De nouvelles techniques d’exploitation et de traitement des eaux ainsi que la modification des comportements en relation avec l’eau doivent promouvoir la protection et l’usage en conscience de la ressource. Ainsi, favoriser la réutilisation des Eaux Non Conventionnelles (ENC) en sortant rapidement du dispositif d’autorisation à durée limitée du décret du 10 mars pour rassurer les porteurs de projets sur les investissements à réaliser à long terme, se fixer un objectif d’équipement en REUT de 80% des STEU rejetant en mer d’ici 2030, équiper de télérelève tous les dispositifs de prélèvement pour pallier le manque de comptage individualisés et mettre en place une tarification incitative pour réduire la consommation d’eau des ménages, sont identifiées comme des leviers d’actions efficaces pour agir quantitativement sur la ressource.

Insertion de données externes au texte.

(* ===== verification/AfrCalls.v ===== *)
(** * cluster/afr: the functions a transaction calls

    A transaction calls three functions of its operation: [fop] winds it to the
    children, [unwind] answers the caller, [done] ends it.  This file has those
    of afr-inode-write.c, afr-dir-write.c and of flush (afr.c), and
    [transaction.resume] as an operation sees it. *)

From stdpp Require Import base list numbers strings gmap.
From S2P Require Import Prelude AfrPending AfrTransaction AfrFops.
Open Scope Z_scope.

(** ** Answering the caller *)

(** The main frame is taken once; [fill] completes the answer. *)
Definition unwind_main (l : wlocal) (fill : cont -> cont * payload) : wlocal * list event :=
  if w_main_frame l then
    let '(c, p) := fill (w_cont l) in
    let l := set_cont c (set_main_frame false l) in
    (l, [E_unwind (op_ret (w_tr l)) (op_errno (w_tr l)) p])
  else (l, []).

(** Both [struct stat] of the object get the inode number of the caller's. *)
Definition fill_pair (c : cont) : cont * payload :=
  let c := set_pre_post (set_ino (c_ino c) (c_pre c)) (set_ino (c_ino c) (c_post c)) c in
  (c, P_pair (c_pre c) (c_post c)).

Definition afr_writev_unwind (l : wlocal) : wlocal * list event := unwind_main l fill_pair.
Definition afr_truncate_unwind (l : wlocal) : wlocal * list event := unwind_main l fill_pair.
Definition afr_ftruncate_unwind (l : wlocal) : wlocal * list event := unwind_main l fill_pair.
Definition afr_setattr_unwind (l : wlocal) : wlocal * list event := unwind_main l fill_pair.
Definition afr_fsetattr_unwind (l : wlocal) : wlocal * list event := unwind_main l fill_pair.

Definition afr_setxattr_unwind (l : wlocal) : wlocal * list event := unwind_main l (fun c => (c, P_null)).
Definition afr_removexattr_unwind (l : wlocal) : wlocal * list event := unwind_main l (fun c => (c, P_null)).
Definition afr_flush_unwind (l : wlocal) : wlocal * list event := unwind_main l (fun c => (c, P_null)).

(** [unwind_buf]: that of the read child if it has one. *)
Definition with_unwind_buf (f : stat -> stat) (c : cont) : cont * stat :=
  if negb (st_ino (c_read_child_buf c) =? 0)
  then (set_read_child_buf (f (c_read_child_buf c)) c, f (c_read_child_buf c))
  else (set_buf (f (c_buf c)) c, f (c_buf c)).

Definition fill_parents (c : cont) : cont :=
  set_pre_post (set_ino (c_parent_ino c) (c_pre c)) (set_ino (c_parent_ino c) (c_post c)) c.

(** A NULL inode is passed on as such: [op_ret] is -1 then. *)
Definition fill_entry (c : cont) : cont * payload :=
  let '(c, b) := with_unwind_buf (set_ino_dev (c_ino c) (c_gen c)) c in
  let c := fill_parents c in
  (c, match c_inode c with Some i => P_entry i b (c_pre c) (c_post c) | None => P_null end).

Definition afr_create_unwind (l : wlocal) : wlocal * list event :=
  unwind_main l (fun c =>
    let '(c, b) := with_unwind_buf (set_ino_dev (c_ino c) (c_gen c)) c in
    let c := fill_parents c in
    (c, match c_inode c, w_args l with
        | Some i, C_create _ _ fd => P_create fd i b (c_pre c) (c_post c)
        | _, _ => P_null
        end)).

Definition afr_mknod_unwind (l : wlocal) : wlocal * list event := unwind_main l fill_entry.
Definition afr_mkdir_unwind (l : wlocal) : wlocal * list event := unwind_main l fill_entry.
Definition afr_symlink_unwind (l : wlocal) : wlocal * list event := unwind_main l fill_entry.

Definition afr_link_unwind (l : wlocal) : wlocal * list event :=
  unwind_main l (fun c =>
    let '(c, b) := with_unwind_buf (set_ino (c_ino c)) c in
    let c := fill_parents c in
    (c, match c_inode c with Some i => P_entry i b (c_pre c) (c_post c) | None => P_null end)).

Definition afr_rename_unwind (l : wlocal) : wlocal * list event :=
  unwind_main l (fun c =>
    let '(c, b) := with_unwind_buf (set_ino (c_ino c)) c in
    let c := fill_parents c in
    let c := set_pre_post2 (set_ino (c_newparent_ino c) (c_pre2 c)) (set_ino (c_newparent_ino c) (c_post2 c)) c in
    (c, P_rename b (c_pre c) (c_post c) (c_pre2 c) (c_post2 c))).

Definition afr_unlink_unwind (l : wlocal) : wlocal * list event :=
  unwind_main l (fun c => let c := fill_parents c in (c, P_pair (c_pre c) (c_post c))).
Definition afr_rmdir_unwind (l : wlocal) : wlocal * list event :=
  unwind_main l (fun c => let c := fill_parents c in (c, P_pair (c_pre c) (c_post c))).

(** ** The end of a transaction *)

(** [local->transaction.unwind], then [AFR_STACK_DESTROY], which frees the local
    data. *)
Definition destroy (r : wlocal * list event) : option wlocal * list event := (None, r.2 ++ [E_destroy]).

Definition afr_writev_done (l : wlocal) : option wlocal * list event :=
  let '(l, ev) := destroy (afr_writev_unwind l) in (l, E_iobref_unref :: ev).
Definition afr_truncate_done (l : wlocal) := destroy (afr_truncate_unwind l).
Definition afr_ftruncate_done (l : wlocal) := destroy (afr_ftruncate_unwind l).
Definition afr_setattr_done (l : wlocal) := destroy (afr_setattr_unwind l).
Definition afr_fsetattr_done (l : wlocal) := destroy (afr_fsetattr_unwind l).
Definition afr_setxattr_done (l : wlocal) := destroy (afr_setxattr_unwind l).
Definition afr_removexattr_done (l : wlocal) := destroy (afr_removexattr_unwind l).
Definition afr_create_done (l : wlocal) := destroy (afr_create_unwind l).
Definition afr_mknod_done (l : wlocal) := destroy (afr_mknod_unwind l).
Definition afr_mkdir_done (l : wlocal) := destroy (afr_mkdir_unwind l).
Definition afr_link_done (l : wlocal) := destroy (afr_link_unwind l).
Definition afr_symlink_done (l : wlocal) := destroy (afr_symlink_unwind l).
Definition afr_rename_done (l : wlocal) := destroy (afr_rename_unwind l).
Definition afr_unlink_done (l : wlocal) := destroy (afr_unlink_unwind l).
Definition afr_rmdir_done (l : wlocal) := destroy (afr_rmdir_unwind l).
Definition afr_flush_done (l : wlocal) := destroy (afr_flush_unwind l).

(** setdents runs its transaction on the frame of the caller. *)
Definition afr_setdents_done (l : wlocal) : option wlocal * list event :=
  (None, [E_unwind (op_ret (w_tr l)) (op_errno (w_tr l)) P_null]).

(** [local->transaction.done], but for that of [afr_up_down_flush], which starts
    another transaction (see [AfrOps]). *)
Definition transaction_done (l : wlocal) : result :=
  match w_op l with
  | OP_writev => Some (afr_writev_done l)
  | OP_truncate => Some (afr_truncate_done l)
  | OP_ftruncate => Some (afr_ftruncate_done l)
  | OP_setattr => Some (afr_setattr_done l)
  | OP_fsetattr => Some (afr_fsetattr_done l)
  | OP_setxattr => Some (afr_setxattr_done l)
  | OP_removexattr => Some (afr_removexattr_done l)
  | OP_create => Some (afr_create_done l)
  | OP_mknod => Some (afr_mknod_done l)
  | OP_mkdir => Some (afr_mkdir_done l)
  | OP_link => Some (afr_link_done l)
  | OP_symlink => Some (afr_symlink_done l)
  | OP_rename => Some (afr_rename_done l)
  | OP_unlink => Some (afr_unlink_done l)
  | OP_rmdir => Some (afr_rmdir_done l)
  | OP_setdents => Some (afr_setdents_done l)
  | OP_flush => Some (afr_flush_done l)
  | _ => None
  end.

(** What the transaction starts after the operation is wound: calls, or the end. *)
Definition is_call (a : action) : bool :=
  match a with run_fop | run_done | run_post_post_op => false | _ => true end.

Definition late (l : wlocal) (acts : list action) : result :=
  match acts with
  | [run_done] => transaction_done l
  | _ => if forallb is_call acts then Some (Some l, map E_act acts) else None
  end.

(** [local->transaction.resume] *)
Definition resume (this : afr_xl) (l : wlocal) : result :=
  let '(t, acts) := afr_transaction_resume (xl_priv this) (w_tr l) in late (set_tr t l) acts.

(** ** Winding the operation *)

Definition wind_fop (this : afr_xl) (l : wlocal) (call : fop_call) : result :=
  let cc := afr_up_children_count (child_up (w_tr l)) in
  if cc =? 0 then resume this l
  else Some (Some (upd_tr (set_call_count cc) l), wind_loop 0 (child_up (w_tr l)) cc call).

Definition afr_writev_wind (this : afr_xl) (l : wlocal) : result :=
  match w_fd l, w_args l with
  | Some fd, C_writev vector offset => wind_fop this l (F_writev fd vector offset) | _, _ => None
  end.
Definition afr_truncate_wind (this : afr_xl) (l : wlocal) : result :=
  match w_args l with C_truncate offset => wind_fop this l (F_truncate (w_loc l) offset) | _ => None end.
Definition afr_ftruncate_wind (this : afr_xl) (l : wlocal) : result :=
  match w_fd l, w_args l with
  | Some fd, C_truncate offset => wind_fop this l (F_ftruncate fd offset) | _, _ => None
  end.
Definition afr_setattr_wind (this : afr_xl) (l : wlocal) : result :=
  match w_args l with C_setattr buf valid => wind_fop this l (F_setattr (w_loc l) buf valid) | _ => None end.
Definition afr_fsetattr_wind (this : afr_xl) (l : wlocal) : result :=
  match w_fd l, w_args l with
  | Some fd, C_setattr buf valid => wind_fop this l (F_fsetattr fd buf valid) | _, _ => None
  end.
Definition afr_setxattr_wind (this : afr_xl) (l : wlocal) : result :=
  match w_args l with C_setxattr dict flags => wind_fop this l (F_setxattr (w_loc l) dict flags) | _ => None end.
Definition afr_removexattr_wind (this : afr_xl) (l : wlocal) : result :=
  match w_args l with C_removexattr name => wind_fop this l (F_removexattr (w_loc l) name) | _ => None end.
Definition afr_create_wind (this : afr_xl) (l : wlocal) : result :=
  match w_args l with
  | C_create flags mode fd => wind_fop this l (F_create (w_loc l) flags mode fd) | _ => None
  end.
Definition afr_mknod_wind (this : afr_xl) (l : wlocal) : result :=
  match w_args l with C_mknod mode dev => wind_fop this l (F_mknod (w_loc l) mode dev) | _ => None end.
Definition afr_mkdir_wind (this : afr_xl) (l : wlocal) : result :=
  match w_args l with C_mkdir mode => wind_fop this l (F_mkdir (w_loc l) mode) | _ => None end.
Definition afr_link_wind (this : afr_xl) (l : wlocal) : result := wind_fop this l (F_link (w_loc l) (w_newloc l)).
Definition afr_symlink_wind (this : afr_xl) (l : wlocal) : result :=
  match w_args l with C_symlink linkpath => wind_fop this l (F_symlink linkpath (w_loc l)) | _ => None end.
Definition afr_rename_wind (this : afr_xl) (l : wlocal) : result :=
  wind_fop this l (F_rename (w_loc l) (w_newloc l)).
Definition afr_unlink_wind (this : afr_xl) (l : wlocal) : result := wind_fop this l (F_unlink (w_loc l)).
Definition afr_rmdir_wind (this : afr_xl) (l : wlocal) : result := wind_fop this l (F_rmdir (w_loc l)).
Definition afr_setdents_wind (this : afr_xl) (l : wlocal) : result :=
  match w_fd l, w_args l with
  | Some fd, C_setdents flags entries => wind_fop this l (F_setdents fd flags entries) | _, _ => None
  end.
Definition afr_flush_wind (this : afr_xl) (l : wlocal) : result :=
  match w_fd l with Some fd => wind_fop this l (F_flush fd) | None => None end.

(** [local->transaction.fop] *)
Definition transaction_fop (this : afr_xl) (l : wlocal) : result :=
  match w_op l with
  | OP_writev => afr_writev_wind this l
  | OP_truncate => afr_truncate_wind this l
  | OP_ftruncate => afr_ftruncate_wind this l
  | OP_setattr => afr_setattr_wind this l
  | OP_fsetattr => afr_fsetattr_wind this l
  | OP_setxattr => afr_setxattr_wind this l
  | OP_removexattr => afr_removexattr_wind this l
  | OP_create => afr_create_wind this l
  | OP_mknod => afr_mknod_wind this l
  | OP_mkdir => afr_mkdir_wind this l
  | OP_link => afr_link_wind this l
  | OP_symlink => afr_symlink_wind this l
  | OP_rename => afr_rename_wind this l
  | OP_unlink => afr_unlink_wind this l
  | OP_rmdir => afr_rmdir_wind this l
  | OP_setdents => afr_setdents_wind this l
  | OP_flush => afr_flush_wind this l
  | _ => None
  end.

(** What the transaction starts. *)
Definition perform (this : afr_xl) (l : wlocal) (acts : list action) : result :=
  match acts with
  | [run_fop] => transaction_fop this l
  | _ => late l acts
  end.

(** [afr_transaction] of an operation that is not [afr_up_down_flush]. *)
Definition run_transaction (this : afr_xl) (type : afr_transaction_type) (l : wlocal) : result :=
  let t := afr_transaction_local_init (xl_priv this) (w_tr l) in
  let '(t, acts) := afr_transaction (xl_priv this) t type in
  perform this (set_tr t l) acts.

(** How operations begin: a frame for the transaction, the local data, a child
    that is up.  [alloc]: the frame and the local data could be allocated. *)
Definition begin_transaction (this : afr_xl) (alloc : bool * bool) (type : afr_transaction_type)
    (mk : afr_local -> option wlocal) : result :=
  if negb alloc.1 then Some (None, [E_unwind (-1) 0 P_null])
  else if negb alloc.2 then Some (None, [E_destroy; E_unwind (-1) ENOMEM P_null])
  else
    match afr_local_init (xl_priv this) GF_FOP_OTHER false None (xl_child_up this) None with
    | None => Some (None, [E_destroy; E_unwind (-1) ENOTCONN P_null])
    | Some t => l ← mk t; run_transaction this type l
    end.

(** How callbacks end: the last answer lets the transaction go on. *)
Definition finish (this : afr_xl) (l : wlocal) (ev : list event) : result :=
  let l := afr_frame_return l in
  if call_count (w_tr l) =? 0 then '(l, ev') ← resume this l; Some (l, ev ++ ev')
  else Some (Some l, ev).

(** The same, where the caller is answered with the last answer. *)
Definition finish_unwind (this : afr_xl) (unwind : wlocal -> wlocal * list event) (l : wlocal) : result :=
  let l := afr_frame_return l in
  if call_count (w_tr l) =? 0 then
    let '(l, ev) := unwind l in '(l, ev') ← resume this l; Some (l, ev ++ ev')
  else Some (Some l, []).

Pour garantir qualitativement le contrôle de la ressource, non seulement une bonne gouvernance de l’eau s’impose désormais pour l’adapter aux besoins croissants des usagers mais également un financement équitable pour couvrir les besoins de prévention et de traitement des micropolluants dans le cycle de l’eau. « Personne ne voit que la redevance qui donne accès au m3 est 50 fois moins chère pour une centrale nucléaire et de 10 à 20 fois moins chère pour un agriculteur que pour un particulier, fustige Nicolas Garnier. Il y a quelque chose qui cloche. L’accès à la ressource devrait être identique. Si l’on aligne les niveaux de redevance de la filière nucléaire sur les niveaux domestiques, on génère 1 milliard d’euros, ce qui n’est pas de trop vus les enjeux d’accompagnement du monde agricole ». Sans compter la menace que présenterait la priorité du parc nucléaire sur les autres usages de l’eau et les demandes d’assouplissement des règles de rejets d'eau réitérées par EDF pour ses centrales nucléaires.
Parmi les orientations proposées par Amorce, figurent la sanctuarisation du principe pollueur payeur, et donc la fin des ponctions de l’Etat sur le budget des agences de l’eau, assortie d’une redevance micropolluants responsabilisant les metteurs sur le marché. « On a mis 15 ans à arracher 15 milliards d’euros pour les points de collecte de déchets. On peut dire que nos propositions ont joué un rôle crucial dans l’avancée des dispositifs de soutien aux collectivités et le lancement de la filière REP des déchets du bâtiment puisque 4000 déchetteries professionnelles vont s’installer sur le territoire », résume Nicolas Garnier.
Le domaine de l’eau ayant besoin d’un soutien massif, « on est des agitateurs d’idées capables de provoquer des mutations assez fortes. Parce qu’on ne voit pas le début d’un vecteur législatif sur un sujet aussi grave, l’exemple de ce que l’on a fait dans l’énergie est un très bon exemple de ce qu’il reste à faire dans l’eau ». S’il n’y a pas encore d’accord global sur un projet de loi eau, de nombreuses collectivités y sont sensibles, affirme son délégué général.